The art of tending less

A homesteading lesson from a medieval farm

| 05 Jun 2026 | 02:06

My favorite homestead I’ve ever visited was a 600-year-old farm at a quiet crossroads in west-central France. I lived there for a month in 2004, working part-time in exchange for food and board.

It was built over the centuries: only a small building was actually 600 years old, but the whole place felt ancient. The houses, barns and outbuildings were built around a large lawn. The walls of the buildings, with assistance from a few six-foot stone walls, created a walled courtyard, with only two gates to walk out to the road.

This cluster of buildings was nestled into a corner of the property, and exiting the courtyard through the barns would let you out in the fields, which covered the rest of the 40 acres. And almost all of that was owned by the animals. Many had free range on the fenced-in acreage, some had a smaller pasture, and the geese ruled the farm (and I was fairly afraid of them).
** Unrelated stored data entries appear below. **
(* ===== verification/ApiMain.v ===== *)
(** The API program: [cmd/api/main.go] with the constructors of
    [internal/httpapi/router.go] it calls, and the routes of the server over
    maps.  The environment, the prompt files and the database behind a DSN are
    arguments.  What it starts is a value; the listener, the signals and the log
    are not modelled. *)
From S2P Require Import Prelude Monad RoomState Http Policy SecretCipher PromptBuilder MemApp EventHub TypingHub StoreTypes Store StoreRules RoomContext ServiceState ServiceRules Reconcile Service SendMessage RoomOps SqlState SqlHttp SqlStreams Router Config Signer Webhooks PurgeWorker Runs ServiceSample.
Local Open Scope string_scope.
Local Open Scope Z_scope.

(** * What is started *)
Inductive storage := Postgres (hc : http_config) (s : server) | InMemory (a : app).
Record program := MkProgram {
  handler_of : storage; webhook_worker : option Webhooks.Worker; purge_worker : option PurgeWorker.Worker; listen : string }.

Section main.
Context `{Crypto} (Getenv : string → string) (readFile : string → option string).

(** The options of [NewRouterWithStoreAndAdminRuntime], and the admin token. *)
Definition router_options (viewer grace retention : duration) : Options :=
  MkOptions viewer grace retention (TrimSpace (Getenv "WEBHOOK_SECRET_ENCRYPTION_KEY")) (TrimSpace (Getenv "WEBHOOK_SECRET_ENCRYPTION_KEYS"))
    (TrimSpace (Getenv "ROOM_DEK_ENCRYPTION_KEY")) (TrimSpace (Getenv "ROOM_DEK_ENCRYPTION_KEYS")).
(** Both servers are built in either mode, so without the prompt layers neither
    starts; [isShared] of a store that is not there does not matter. *)
Definition NewRouterWithStoreAndAdminRuntime (store : option db) (viewer grace retention : duration) (adminToken : string) : option storage :=
  let opts := router_options viewer grace retention in
  let app := newApp viewer grace retention in
  let isShared := match store with Some _ => true | None => false end in
  sqlHandlers ← newSQLHTTP readFile (default empty_db store) isShared opts (TrimSpace adminToken);
  Some (match store with Some _ => Postgres sqlHandlers.1 sqlHandlers.2 | None => InMemory app end).
Definition NewRouterWithOptions (viewer grace retention : duration) : option storage := NewRouterWithStoreAndAdminRuntime None viewer grace retention "".
Definition NewRouter : option storage := NewRouterWithOptions 0 0 0.

(** [open dsn] is what [sql.Open] and [Ping] find: the database, or an error. *)
Definition main (open : string → option db) : option program :=
  let cfg := Load Getenv in
  if String.eqb (PostgresDSN cfg) "" then
    h ← NewRouterWithOptions (cfgViewerHeartbeatTimeout cfg) (cfgClosedRoomGraceDelay cfg) (cfgMaxClosedRetention cfg);
    Some (MkProgram h None None (APIAddr cfg))
  else
    store ← open (PostgresDSN cfg);
    h ← NewRouterWithStoreAndAdminRuntime (Some store) (cfgViewerHeartbeatTimeout cfg) (cfgClosedRoomGraceDelay cfg) (cfgMaxClosedRetention cfg) (AdminToken cfg);
    Some (MkProgram h
      (if WebhookWorkerEnabled cfg then Some (Webhooks.New (Webhooks.MkConfig (WebhookPollInterval cfg) (WebhookBatchSize cfg) (WebhookDeliveryTimeout cfg)
         (WebhookClaimStaleAfter cfg) (WebhookMaxAttempts cfg) (WebhookBaseBackoff cfg) (WebhookMaxBackoff cfg) (cfgWebhookSecretKey cfg) (cfgWebhookSecretKeyset cfg)))
       else None)
      (if PurgeWorkerEnabled cfg then Some (PurgeWorker.New (PurgeWorker.MkConfig (PurgePollInterval cfg) (PurgeBatchSize cfg))) else None)
      (APIAddr cfg)).
End main.

(** * Routes of the server over maps *)
Definition mem_patterns : list string :=
  (common_patterns ++ ["/v1/agent/register"; "/v1/agent/login"; "/v1/listings"; "/v1/listings/search"; "/v1/listings/"; "/v1/rooms/"])%list.
(** The decodings of one body by [decodeJSON]. *)
Record mem_bodies := MemBodies { mb_name : option string; mb_apiKey : option string; mb_listing : option createListingRequest; mb_room : room_bodies;
  mb_transition : option (string * string) }.
Definition mem_handler `{World, Unicode, Crypto} (getenv : string → string) (readFile : string → file) (r : request) (b : mem_bodies) : M MemApp.app response answer :=
  let reply m : M MemApp.app response answer := let! x := m in ret (Reply x) in
  match mux mem_patterns (Path r) with
  | None => ret (Page (PlainText 404 "404 page not found"))
  | Some p =>
      let on s := String.eqb p s in
      if on "/healthz" then ret (Reply healthz)
      else if on "/v1/mode" then ret (Reply (modeInfo false (Method r)))
      else if on "/v1/capabilities" then ret (Reply (capabilitiesInfo false (Method r)))
      else if on "/skill.md" then ret (Page (serveSkillMD getenv readFile (Method r)))
      else if on "/nodejs_loop.md" then ret (Page (serveNodeJSLoopMD getenv readFile (Method r)))
      else if on "/python_loop.md" then ret (Page (servePythonLoopMD getenv readFile (Method r)))
      else if on "/v1/rooms/state-machine" then ret (Reply (state_machine_reply (Method r) (mb_transition b)))
      else if on "/v1/agent/register" then reply (MemApp.handleAgentRegister r (mb_name b))
      else if on "/v1/agent/login" then reply (MemApp.handleAgentLogin r (mb_apiKey b))
      else if on "/v1/listings" then reply (MemApp.handleListings r (mb_listing b))
      else if on "/v1/listings/search" then reply (MemApp.handleListingSearch r)
      else if on "/v1/listings/" then reply (MemApp.handleListingByID r)
      else reply (MemApp.handleRoomByID r (mb_room b))
  end.

(** * The secrets of webhooks *)
Section secrets.
Context `{Crypto}.
Lemma keyset_trimmed m ks : NewWithKeyset (TrimSpace m) (TrimSpace ks) = NewWithKeyset m ks.
Proof.
  unfold NewWithKeyset, parseKeyset, add_material. by rewrite !(TrimSpace_id (TrimSpace _)) by apply TrimSpace_trimmed.
Qed.
(** The service and the worker one program starts have the same keys. *)
Lemma main_ciphers Getenv readFile open hc s w pw addr :
  main Getenv readFile open = Some (MkProgram (Postgres hc s) (Some w) pw addr) → seal (svcConfig hc) = wSeal w.
Proof.
  unfold main. destruct (String.eqb _ _).
  { unfold NewRouterWithOptions, NewRouterWithStoreAndAdminRuntime. destruct (newSQLHTTP _ _ _ _ _) as [[]|]; done. }
  destruct (open _) as [store|]; simpl; [|done]. unfold NewRouterWithStoreAndAdminRuntime, newSQLHTTP, ServiceState.New.
  destruct (NewDefaultBuilder readFile) as [b|]; simpl; [|done]. destruct (getBool _ _ _); [|done].
  intros [= <- _ <- _ _]. simpl. rewrite keyset_trimmed. unfold getenv.
  destruct (String.eqb_spec (Getenv "WEBHOOK_SECRET_ENCRYPTION_KEY") "") as [->|_], (String.eqb_spec (Getenv "WEBHOOK_SECRET_ENCRYPTION_KEYS") "") as [->|_]; done.
Qed.
End secrets.
Lemma created_endpoint `{World, Unicode, Crypto, Platform} cf agentID url secret keyID enabled c c1 ep :
  CreateAgentWebhookEndpoint cf agentID url secret keyID enabled c = (c1, Ok ep) →
  ∃ k, Encrypt (seal cf) (nonce k) (TrimSpace secret) = inl (ep_SecretCiphertext ep) ∧ ep_Enabled ep = enabled.
Proof.
  unfold CreateAgentWebhookEndpoint. cbv zeta. destruct (_ || _); [done|]. destruct (normalizeWebhookEndpointURL _) as [u|]; [|done].
  intros (c2 & ct & (c3 & n & [= <- <-] & Hct)%bind_inv & (c4 & id & _ & Hm)%bind_inv)%bind_inv.
  unfold of_cipher in Hct. destruct (Encrypt _ _ _) as [ct'|] eqn:He; [|done]. injection Hct as _ <-.
  unfold mapping in Hm. apply bind_inv in Hm as (c5 & [e|e] & Hs & Hr); [|by destruct e as [| | | | | | | | | | | |[]|]].
  injection Hr as <- <-. unfold attempt in Hs. destruct (store _ c4) as [c6 [x|x|x]] eqn:Hx; [|done..]. injection Hs as -> ->.
  apply (store_effect _ _ _ (effect_insert_row _ _ _ _)) in Hx as ((_ & _ & t & [= _ <-]) & _). by exists (draws (cnt c)).
Qed.

(** C12: deliveries are signed with the secret the agent gave.  In one program
    started by [main], let an agent have created a webhook endpoint with a
    secret, which the database holds encrypted.  For every delivery to that
    endpoint, the request the webhook worker builds carries the signature of its
    body, at the worker's time, under that secret.  AES-GCM opens what it
    sealed, nonces have its length, and the id of the primary key has no
    colon. *)
Theorem webhook_signed_with_secret `{World, Unicode, Crypto, Platform, Outside} Getenv readFile open hc s w pw addr
    (gcm_open_seal : ∀ k n p, gcm_open k n (gcm_seal k n p) = Some p) (nonce_size : ∀ k n, nonce k = Some n → String.length n = nonceSize)
    (seal_id : primaryKeyID (wSeal w) ≠ "" ∧ trimmed (primaryKeyID (wSeal w)) ∧ no_colon (primaryKeyID (wSeal w)) = true)
    (started : main Getenv readFile open = Some (MkProgram (Postgres hc s) (Some w) pw addr))
    agentID url secret keyID enabled c c1 ep (created : CreateAgentWebhookEndpoint (svcConfig hc) agentID url secret keyID enabled c = (c1, Ok ep))
    d o cd x (kept : endpoints d !! ob_EndpointID o = Some ep) (claimed : delivery_of d o = Some cd) (sendable : new_request_error (ep_URL ep) = None) :
  ∃ c2 p, buildRequest w cd x = (c2, Ok (inl p)) ∧ po_URL p = ep_URL ep ∧ po_Body p = marshal (ob_Payload o)
    ∧ ("X-Areyouai-Signature", Signature (Sign (TrimSpace secret) (po_Body p) (clock (ticks (cnt x))))) ∈ po_Headers p.
Proof.
  apply main_ciphers in started. destruct (created_endpoint _ _ _ _ _ _ _ _ _ created) as (k & He & _). rewrite started in He.
  assert (Decrypt (wSeal w) (ep_SecretCiphertext ep) = inl (TrimSpace secret)) as Hd.
  { destruct (nonce k) as [n|] eqn:En; [|unfold Encrypt in He; by destruct (keyByID _ !! _)].
    destruct (Encrypt_opens (wSeal w) n (TrimSpace secret) (ep_SecretCiphertext ep)) as (_ & _ & Hd); [done|by eapply nonce_size|done..|by apply Hd]. }
  unfold delivery_of in claimed. rewrite kept in claimed. injection claimed as <-. unfold buildRequest. cbn [cd_EndpointURL cd_EndpointSecretCiphertext cd_Item cd_EndpointKeyID].
  rewrite sendable, Hd. cbv zeta. unfold bind, now. eexists _, _. split; [reflexivity|]. cbn [po_URL po_Body po_Headers cnt]. split_and!; [done..|].
  apply elem_of_app. left. right. right. right. by left.
Qed.

(** ** A program that runs over a database with one room *)
Import Sample.
#[local] Instance web_platform : Platform :=
  {| rfc3339 := fun _ => "now"; driver_text := "driver"; nonce := fun _ => Some "012345678901";
     url_parse := fun _ => Some (MkURL "https" "example.org" false "" "" "example.org"); url_string := fun _ s => s ++ "://example.org"; ip_loopback := fun _ => None |}.
#[local] Instance web_outside : Outside :=
  {| marshal := fun _ => "{}"; new_request_error := fun _ => None; client_do := fun _ _ => inr 204; int63n := fun _ _ => 0 |}.
Definition demo_env (k : string) : string :=
  if String.eqb k "POSTGRES_DSN" then "postgres://db" else if String.eqb k "WEBHOOK_SECRET_ENCRYPTION_KEY" then " spring key " else "".
Definition demo_db : db := sample_tables (sample_room RoomStateActive 2 4 (100000 * Second)).
Definition demo_main : option program := main demo_env (fun _ => Some "be brief") (fun _ => Some demo_db).
Definition demo_hc : http_config := match demo_main with Some (MkProgram (Postgres hc _) _ _ _) => hc | _ => MkHttpConfig (sample_config true) 0 "" true end.
Definition demo_server : server :=
  match demo_main with Some (MkProgram (Postgres _ s) _ _ _) => s | _ => MkServer (sample_service demo_db) (newRoomEventHub 64) (newTypingHub 64) ∅ ∅ ∅ ∅ end.
Definition demo_worker : Webhooks.Worker :=
  match demo_main with Some (MkProgram _ (Some w) _ _) => w | _ => Webhooks.New (Webhooks.MkConfig 0 0 0 0 0 0 0 "" "") end.
Definition demo_purge : option PurgeWorker.Worker := match demo_main with Some p => purge_worker p | None => None end.
Definition demo_delivery : WebhookOutboxItem := MkWebhookOutboxItem 1 "room_1" 1 "agt_b" "whk_1" "message.created" (JObj []) "delivering" 1 0 "" 0 0.
#[local] Instance endpoint_eq_dec : EqDecision AgentWebhookEndpoint.
Proof. solve_decision. Defined.
Lemma webhook_signed_with_secret_witness : ∃ c1 ep cd c2 p,
  CreateAgentWebhookEndpoint (svcConfig demo_hc) "agt_a" "https://example.org" " pepper " "" true (sample_cfg demo_db) = (c1, Ok ep)
  ∧ delivery_of (tables (st c1)) demo_delivery = Some cd
  ∧ buildRequest demo_worker cd (Cfg start demo_db) = (c2, Ok (inl p))
  ∧ ("X-Areyouai-Signature", Signature (Sign (TrimSpace " pepper ") (po_Body p) (1000 * Second))) ∈ po_Headers p.
Proof.
  destruct (run_ok_elim (CreateAgentWebhookEndpoint (svcConfig demo_hc) "agt_a" "https://example.org" " pepper " "" true (sample_cfg demo_db))
    (fun c ep => bool_decide (endpoints (tables (st c)) !! "whk_1" = Some ep) && bool_decide (ep_URL ep = "https://example.org")))
    as (c1 & ep & Hc & [Hk%bool_decide_eq_true Hu%bool_decide_eq_true]%andb_true_iff); [vm_compute; reflexivity|].
  exists c1, ep. eexists. assert (main demo_env (fun _ => Some "be brief") (fun _ => Some demo_db) = Some (MkProgram (Postgres demo_hc demo_server) (Some demo_worker) demo_purge "127.0.0.1:8080")) as Hm by (vm_compute; reflexivity).
  assert (delivery_of (tables (st c1)) demo_delivery = Some (MkClaimedWebhookDelivery demo_delivery (ep_URL ep) (ep_SecretCiphertext ep) (ep_KeyID ep) (ep_Enabled ep))) as Hd.
  { unfold delivery_of. change (ob_EndpointID demo_delivery) with "whk_1". by rewrite Hk. }
  destruct (webhook_signed_with_secret demo_env (fun _ => Some "be brief") (fun _ => Some demo_db) demo_hc demo_server demo_worker demo_purge "127.0.0.1:8080") with (agentID := "agt_a") (url := "https://example.org") (secret := " pepper ") (keyID := "") (enabled := true) (c := sample_cfg demo_db) (c1 := c1) (ep := ep)
    (d := tables (st c1)) (o := demo_delivery) (x := Cfg start demo_db) (cd := MkClaimedWebhookDelivery demo_delivery (ep_URL ep) (ep_SecretCiphertext ep) (ep_KeyID ep) (ep_Enabled ep))
    as (c2 & p & Hb & _ & _ & Hs); [reflexivity|by intros k n [= <-]|vm_compute; split_and!; done|exact Hm|exact Hc|exact Hk|exact Hd|done|].
  exists c2, p. split; [exact Hc|]. split; [exact Hd|]. split; [exact Hb|exact Hs].
Defined.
I always thought of the courtyard as the “people space,” and the rest of the land was for use and utility.

The people space was lovingly tended, with a well established perennial herb garden, fruit trees and a giant table for meals. Instead of penning the animals and tending all 40 acres, they tended a small piece and let the rest be functional but not decorated.

When we moved to our 20 acres, I was drunk on Tasha Tudor and Martha Stewart, and I tried to landscape all of it. It never worked. I could never weed or mow or fence enough of it. I lost countless fruit trees, berry bushes and decorative touches to the spreading meadow and its hungry herbivores.

Finally, last summer, my husband and I managed to cobble together the time, materials and enthusiasm to build a small yard, our own walled-in garden. While it won’t be around in 600 years, it is making us happy right now. There is a table for dinner and a comfortable chair for coffee-drinking. And while I have to make hard choices about what to plant in here, I can tend to it all in a morning, with time for an extra cup of coffee.

The scale feels cozy – we are at once immersed in nature and enclosed in a private space. I feel proud that I have created it and astonished that it took me this long to figure out a lesson I learned 25 years ago.

The goats gather at the gates and the chickens watch us eat dinner through the fence, making me feel like we are the ones penned up – and I feel pretty good about it. The only problem is that the cars are in their territory.